(** * swcgeom: geometric transforms and branch-tree reduction

    A shallow embedding of [swcgeom/transforms/geometry.py],
    [swcgeom/core/branch_tree.py] and the two datasets of
    [swcgeom/datasets/pytorch], and the properties of them.

    Numbers.  The node columns [x], [y], [z], [r] are numpy float arrays.
    They are modelled as exact rationals extended with the non-finite values
    a division by zero produces ([fnum]); rounding, overflow and signed zeros
    are not modelled there.  Where a property depends on rounding, the
    numbers of a transform are computed in IEEE 754 arithmetic ([Rounded]).
    The integer columns [id], [type], [pid] are [Z].

    Objects.  Trees are mutable Python objects: [x.copy()] allocates a new
    one and [y.ndata[k] = v] writes into it.  They live in a [store] indexed
    by locations, and the methods are computations in an error-state monad. *)

From Stdlib Require Import ZArith QArith Lia.
From stdpp Require Import base option list gmap strings.

Local Open Scope Z_scope.

(** ** Exceptions and the error monad *)

Inductive exn :=
  | ValueError   (* numpy: [.item()] on an array of size <> 1, [min] of an empty array, shape mismatch *)
  | KeyError     (* a dict lookup that misses *)
  | IndexError   (* a sequence index out of range *)
  | DanglingRef  (* a location that holds no object; no Python counterpart *)
  | StopIteration. (* an iterator that has no further item *)

Inductive result (A : Type) :=
  | Ok (a : A)
  | Raise (e : exn).
Arguments Ok {A} a.
Arguments Raise {A} e.

Definition rbind {A B} (r : result A) (k : A → result B) : result B :=
  match r with Ok a => k a | Raise e => Raise e end.

Definition of_option {A} (e : exn) (o : option A) : result A :=
  match o with Some a => Ok a | None => Raise e end.

Fixpoint rmapM {A B} (f : A → result B) (l : list A) : result (list B) :=
  match l with
  | [] => Ok []
  | a :: l' => rbind (f a) (λ b, rbind (rmapM f l') (λ bs, Ok (b :: bs)))
  end.

(** ** Floating-point values: rationals with infinities and NaN *)

(** The arithmetic on [fnum] is exact: no operation rounds or overflows.
    What it gives for the value of a sum or a product is the program's value
    up to rounding; the module [Rounded], further down, has the rounding. *)

Inductive fnum :=
  | Fin (q : Q)
  | Inf (neg : bool)
  | NaN.

Definition Qneg_b (q : Q) : bool := negb (Qle_bool 0 q).
Definition Qzero_b (q : Q) : bool := Qeq_bool q 0.

Definition fneg (a : fnum) : fnum :=
  match a with Fin q => Fin (- q)%Q | Inf s => Inf (negb s) | NaN => NaN end.

Definition fadd (a b : fnum) : fnum :=
  match a, b with
  | NaN, _ | _, NaN => NaN
  | Fin p, Fin q => Fin (p + q)%Q
  | Inf s, Fin _ | Fin _, Inf s => Inf s
  | Inf s, Inf t => if eqb s t then Inf s else NaN
  end.

Definition fsub (a b : fnum) : fnum := fadd a (fneg b).

Definition fmul (a b : fnum) : fnum :=
  match a, b with
  | NaN, _ | _, NaN => NaN
  | Fin p, Fin q => Fin (p * q)%Q
  | Inf s, Fin q | Fin q, Inf s => if Qzero_b q then NaN else Inf (xorb s (Qneg_b q))
  | Inf s, Inf t => Inf (xorb s t)
  end.

(** numpy's true division: [x / 0] is [±inf], [0 / 0] is [nan], and only a
    warning is issued. *)
Definition fdiv (a b : fnum) : fnum :=
  match a, b with
  | NaN, _ | _, NaN => NaN
  | Fin p, Fin q =>
      if Qzero_b q then (if Qzero_b p then NaN else Inf (Qneg_b p))
      else Fin (p / q)%Q
  | Fin _, Inf _ => Fin 0
  | Inf s, Fin q => Inf (xorb s (Qneg_b q))
  | Inf _, Inf _ => NaN
  end.

(** [a <= b] on non-NaN values. *)
Definition fle_b (a b : fnum) : bool :=
  match a, b with
  | Fin p, Fin q => Qle_bool p q
  | Inf true, _ | _, Inf false => true
  | _, _ => false
  end.

(** [np.minimum] / [np.maximum] of two values: NaN propagates. *)
Definition fmin2 (a b : fnum) : fnum :=
  match a, b with
  | NaN, _ | _, NaN => NaN
  | _, _ => if fle_b a b then a else b
  end.
Definition fmax2 (a b : fnum) : fnum :=
  match a, b with
  | NaN, _ | _, NaN => NaN
  | _, _ => if fle_b a b then b else a
  end.

(** [np.min(vs)] and [np.max(vs)]: [ValueError] on an empty array. *)
Definition np_min (vs : list fnum) : result fnum :=
  match vs with
  | [] => Raise ValueError
  | v :: vs' => Ok (foldl fmin2 v vs')
  end.
Definition np_max (vs : list fnum) : result fnum :=
  match vs with
  | [] => Raise ValueError
  | v :: vs' => Ok (foldl fmax2 v vs')
  end.

Definition is_finite (a : fnum) : Prop :=
  match a with Fin _ => True | _ => False end.

(** Equality of values: finite values are compared as rationals. *)
Definition feq (a b : fnum) : Prop :=
  match a, b with
  | Fin p, Fin q => (p == q)%Q
  | Inf s, Inf t => s = t
  | _, _ => False
  end.

Definition f0 : fnum := Fin 0.
Definition f1 : fnum := Fin 1.

(** ** Trees and the object store *)

(** [DictSWC]: the node table, one column per field.  [ndata] is a dict keyed
    by the column names of [SWCNames]; with the names fixed it is a record. *)
Record DictSWC := mkDictSWC {
  source : string;
  nid : list Z;
  ntype : list Z;
  nx : list fnum;
  ny : list fnum;
  nz : list fnum;
  nr : list fnum;
  npid : list Z
}.

(** The four float columns, as [Normalizer] enumerates them. *)
Inductive fkey := key_x | key_y | key_z | key_r.

Definition ndata_get (k : fkey) (t : DictSWC) : list fnum :=
  match k with key_x => nx t | key_y => ny t | key_z => nz t | key_r => nr t end.

Definition ndata_set (k : fkey) (v : list fnum) (t : DictSWC) : DictSWC :=
  match k with
  | key_x => mkDictSWC (source t) (nid t) (ntype t) v (ny t) (nz t) (nr t) (npid t)
  | key_y => mkDictSWC (source t) (nid t) (ntype t) (nx t) v (nz t) (nr t) (npid t)
  | key_z => mkDictSWC (source t) (nid t) (ntype t) (nx t) (ny t) v (nr t) (npid t)
  | key_r => mkDictSWC (source t) (nid t) (ntype t) (nx t) (ny t) (nz t) v (npid t)
  end.

(** All columns have one length: the number of nodes. *)
Definition wf_table (t : DictSWC) : Prop :=
  length (ntype t) = length (nid t) ∧ length (nx t) = length (nid t) ∧
  length (ny t) = length (nid t) ∧ length (nz t) = length (nid t) ∧
  length (nr t) = length (nid t) ∧ length (npid t) = length (nid t).

Definition loc := nat.
Abbreviation store := (gmap loc DictSWC).

(** Computations that read and write the store and may raise. *)
Definition M (A : Type) : Type := store → result (A * store).

Definition M_ret {A} (a : A) : M A := λ σ, Ok (a, σ).
Definition M_bind {A B} (k : A → M B) (m : M A) : M B :=
  λ σ, match m σ with Ok (a, σ') => k a σ' | Raise e => Raise e end.
Definition lift {A} (r : result A) : M A :=
  λ σ, match r with Ok a => Ok (a, σ) | Raise e => Raise e end.

#[global] Instance M_MRet : MRet M := @M_ret.
#[global] Instance M_MBind : MBind M := @M_bind.

(** [x.ndata[k]] *)
Definition read {A} (f : DictSWC → A) (x : loc) : M A :=
  λ σ, match σ !! x with Some t => Ok (f t, σ) | None => Raise DanglingRef end.

(** [x.ndata[k] = v] *)
Definition write (f : DictSWC → DictSWC) (x : loc) : M unit :=
  λ σ, match σ !! x with Some t => Ok (tt, <[x := f t]> σ) | None => Raise DanglingRef end.

(** Modelled from the spec: [DictSWC.copy] is not in the sources; the spec
    has every transform return "a new, independently owned output tree", so
    the copy is a new object with the same columns. *)
Definition copy (x : loc) : M loc :=
  λ σ, match σ !! x with
       | Some t => let y := fresh (dom σ) in Ok (y, <[y := t]> σ)
       | None => Raise DanglingRef
       end.

(** Unfolds the operations of [M]. *)
Ltac unfold_M :=
  unfold mbind, mret, M_MBind, M_MRet, M_bind, M_ret, read, write, lift, copy, id.

(** [for k in ks: body k] *)
Fixpoint for_ {A} (ks : list A) (body : A → M unit) : M unit :=
  match ks with
  | [] => mret tt
  | k :: ks' => body k ;; for_ ks' body
  end.

(** ** Homogeneous coordinates *)

Abbreviation vec3 := (fnum * fnum * fnum)%type.
Abbreviation vec4 := (fnum * fnum * fnum * fnum)%type.
(** A 4x4 array, by rows. *)
Abbreviation mat4 := (vec4 * vec4 * vec4 * vec4)%type.

Definition vdot (v w : vec4) : fnum :=
  let '(v0, v1, v2, v3) := v in
  let '(w0, w1, w2, w3) := w in
  fadd (fadd (fadd (fmul v0 w0) (fmul v1 w1)) (fmul v2 w2)) (fmul v3 w3).

Definition col (j : nat) (m : mat4) : vec4 :=
  let '(r0, r1, r2, r3) := m in
  let pick (r : vec4) := let '(a, b, c, d) := r in
    match j with O => a | 1%nat => b | 2%nat => c | _ => d end in
  (pick r0, pick r1, pick r2, pick r3).

(** [v.dot(m)]: a row vector times a matrix. *)
Definition vec_dot (v : vec4) (m : mat4) : vec4 :=
  (vdot v (col 0 m), vdot v (col 1 m), vdot v (col 2 m), vdot v (col 3 m)).

(** [a.dot(b)] on 4x4 arrays. *)
Definition mat_dot (a b : mat4) : mat4 :=
  let '(a0, a1, a2, a3) := a in
  (vec_dot a0 b, vec_dot a1 b, vec_dot a2 b, vec_dot a3 b).

(** Modelled from the spec: [np.stack] of three columns, as [DictSWC.xyz]
    (not in the sources) does; columns of different lengths are a shape
    error. *)
Fixpoint stack3 (xs ys zs : list fnum) : result (list vec3) :=
  match xs, ys, zs with
  | [], [], [] => Ok []
  | a :: xs', b :: ys', c :: zs' =>
      rbind (stack3 xs' ys' zs') (λ l, Ok ((a, b, c) :: l))
  | _, _, _ => Raise ValueError
  end.

(** Modelled from the spec: [DictSWC.xyz], the N x 3 array of positions. *)
Definition xyz (t : DictSWC) : result (list vec3) := stack3 (nx t) (ny t) (nz t).

(** A position with the homogeneous coordinate 1. *)
Definition homogeneous (p : vec3) : vec4 := let '(a, b, c) := p in (a, b, c, f1).

(** Modelled from the spec: [DictSWC.xyzw], the N x 4 array of homogeneous
    positions; "the 4th (homogeneous) coordinate is fixed at 1 for all
    nodes". *)
Definition xyzw (t : DictSWC) : result (list vec4) :=
  rbind (xyz t) (λ l, Ok (map homogeneous l)).

(** Row [i] of the transposed N x 4 array. *)
Definition row_T (i : nat) (l : list vec4) : list fnum :=
  map (λ p : vec4, let '(a, b, c, d) := p in
         match i with O => a | 1%nat => b | 2%nat => c | _ => d end) l.

(** Modelled from the spec: the matrix builders of [swcgeom.utils] are not in
    the sources.  The spec fixes the row-vector convention, "a point is
    transformed as p' = [x,y,z,1] . M", so a pure translation carries its
    offsets in the last row. *)
Definition translate3d (tx ty tz : fnum) : mat4 :=
  ((f1, f0, f0, f0),
   (f0, f1, f0, f0),
   (f0, f0, f1, f0),
   (tx, ty, tz, f1)).

(** Modelled from the spec: "pure diagonal scale". *)
Definition scale3d (sx sy sz : fnum) : mat4 :=
  ((sx, f0, f0, f0),
   (f0, sy, f0, f0),
   (f0, f0, sz, f0),
   (f0, f0, f0, f1)).

(** A linear map of space as a homogeneous matrix. *)
Definition linear3d (a b c d e f g h i : fnum) : mat4 :=
  ((a, b, c, f0),
   (d, e, f, f0),
   (g, h, i, f0),
   (f0, f0, f0, f1)).

(** [np.nonzero(bs)[0]]: the indices of the true entries. *)
Fixpoint nonzero_from (i : nat) (bs : list bool) : list nat :=
  match bs with
  | [] => []
  | b :: bs' => (if b then [i] else []) ++ nonzero_from (S i) bs'
  end.
Definition np_nonzero (bs : list bool) : list nat := nonzero_from 0 bs.

(** [a.item()]: the only element of an array of size one. *)
Definition item {A} (a : list A) : result A :=
  match a with
  | [v] => Ok v
  | _ => Raise ValueError
  end.

(** ** geometry.py: the transforms *)

(** [Center = Literal["root", "soma", "origin"]] *)
Inductive Center := root | soma | origin.

#[global] Instance Center_eq_dec : EqDecision Center.
Proof. solve_decision. Defined.

Record _Transform := mk_Transform {
  tm : mat4;
  center : Center;
  fmt : string
}.

(** [_Transform.__init__(tm, center="origin", fmt="")] *)
Definition _Transform_init (tm : mat4) (center : option Center)
    (fmt : option string) : _Transform :=
  mk_Transform tm (default origin center) (default ""%string fmt).

(** [_Transform.__call__], first half: the [match] on [self.center] that
    chooses the matrix to apply. *)
Definition effective_matrix (self : _Transform) (x : loc) : M mat4 :=
  match center self with
  | root | soma =>
      pid ← read npid x;
      idx ← lift (item (np_nonzero (map (λ p, p =? -1) pid)));
      pts ← (t ← read id x; lift (xyz t));
      '(c0, c1, c2) ← lift (of_option IndexError (pts !! idx));
      mret (mat_dot
              (mat_dot (translate3d (fneg c0) (fneg c1) (fneg c2)) (tm self))
              (translate3d c0 c1 c2))
  | origin => mret (tm self)
  end.

(** [_Transform.__call__], second half: multiply, copy, overwrite the
    position columns of the copy. *)
Definition apply_matrix (m : mat4) (x : loc) : M loc :=
  pts4 ← (t ← read id x; lift (xyzw t));
  let xyzw' := map (λ p, vec_dot p m) pts4 in
  y ← copy x;
  write (ndata_set key_x (row_T 0 xyzw')) y;;
  write (ndata_set key_y (row_T 1 xyzw')) y;;
  write (ndata_set key_z (row_T 2 xyzw')) y;;
  mret y.

(** [_Transform.__call__] *)
Definition _Transform_call (self : _Transform) (x : loc) : M loc :=
  m ← effective_matrix self x;
  apply_matrix m x.

(** [_Transform.__repr__] *)
Definition _Transform_repr (self : _Transform) : string := fmt self.

(** [Normalizer.__call__] *)
Definition Normalizer_call (x : loc) : M loc :=
  new_tree ← copy x;
  for_ [key_x; key_y; key_z; key_r] (λ key,
    vs ← read (ndata_get key) new_tree;
    lo ← lift (np_min vs);
    hi ← lift (np_max vs);
    write (ndata_set key (map (λ v, fdiv (fsub v lo) hi) vs)) new_tree);;
  mret new_tree.

Section Variants.

(** numpy's trigonometry and Python's float formatting are library
    internals; the constructors are stated for any such functions. *)
Variables np_cos np_sin : fnum → fnum.
(** [f"{v}"] and [f"{v:.4f}"] *)
Variables str_float format_4f : fnum → string.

Problem>
Copy out every line of the data in which the word "Require" is found.

Result for this exercise>
From Stdlib Require Import ZArith QArith Lia.
From stdpp Require Import base option list gmap strings.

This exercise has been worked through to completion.